# Classification using Deep neural network (Any One from the following)
## 1. Multiclass classification using Deep Neural Networks: Example: Use the OCR letter recognition dataset https://archive.ics.uci.edu/ml/datasets/letter+recognition
## 2. Binary classification using Deep Neural Networks Example: Classify movie reviews into "positive" reviews and "negative" reviews, just based on the text content of the reviews.
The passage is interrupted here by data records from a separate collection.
Definition validate_price_bump_requirements (old_data new_data : EvmTransactionData)
  : result TransactionError.t unit :=
  let old_has_legacy_pricing := bool_decide (is_Some (evm_gas_price old_data)) in
  let old_has_eip1559_pricing := is_eip1559 old_data in
  let new_has_legacy_pricing := bool_decide (is_Some (evm_gas_price new_data)) in
  let new_has_eip1559_pricing := is_eip1559 new_data in
  if negb new_has_legacy_pricing && negb new_has_eip1559_pricing then
    Err (TransactionError.ValidationError "New transaction must have pricing data")
  else if negb (is_legacy new_data) &&
    negb (Bool.eqb (bool_decide (is_Some (evm_max_fee_per_gas new_data)))
                   (bool_decide (is_Some (evm_max_priority_fee_per_gas new_data))))
  then partial_eip1559
  else if negb old_has_legacy_pricing && negb old_has_eip1559_pricing then Ok tt
  else
    let? is_sufficient_bump :=
      match evm_gas_price old_data, evm_gas_price new_data with
      | Some old_gas_price, Some new_gas_price =>
          Ok (calculate_min_bump old_gas_price <=? new_gas_price)
      | _, _ =>
          match evm_max_fee_per_gas old_data, evm_max_fee_per_gas new_data with
          | Some old_max_fee, Some new_max_fee =>
              match evm_max_priority_fee_per_gas old_data,
                    evm_max_priority_fee_per_gas new_data with
              | Some old_priority, Some new_priority =>
                  Ok ((calculate_min_bump old_max_fee <=? new_max_fee) &&
                      (calculate_min_bump old_priority <=? new_priority))
              | _, _ => partial_eip1559
              end
          | _, _ => partial_eip1559
          end
      end in
    if negb is_sufficient_bump then
      Err (TransactionError.ValidationError
             "Gas price increase does not meet minimum bump requirement")
    else Ok tt.

Definition exceeds_cap (what : string) (price : option Z) (cap : Z)
  : result TransactionError.t unit :=
  match price with
  | Some p => if cap <? p then
                Err (TransactionError.ValidationError
                  (what +:+ print_dec p +:+ " exceeds gas price cap " +:+ print_dec cap))
              else Ok tt
  | None => Ok tt
  end.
Use IMDB dataset

In [15]:
import tensorflow as tf
import os
from matplotlib import pyplot as plt
import numpy as np
import pandas as pd
from sklearn.model_selection import train_test_split
import re
import string
from keras.datasets import imdb


raw_data_df = pd.read_csv('IMDB_Dataset.csv')
raw_data_df['sentiment'] = raw_data_df['sentiment'].apply(lambda row : 1 if row == 'positive' else 0)
raw_data_df['review'] = raw_data_df['review'].apply(lambda row : row.lower())

raw_data_df.head()

Unnamed: 0,review,sentiment
0,one of the other reviewers has mentioned that ...,1
1,a wonderful little production. <br /><br />the...,1
2,i thought this was a wonderful way to spend ti...,1
3,basically there's a family where a little boy ...,0
4,"petter mattei's ""love in the time of money"" is...",1


In [16]:
features = raw_data_df['review'].to_numpy()
labels = raw_data_df['sentiment'].to_numpy()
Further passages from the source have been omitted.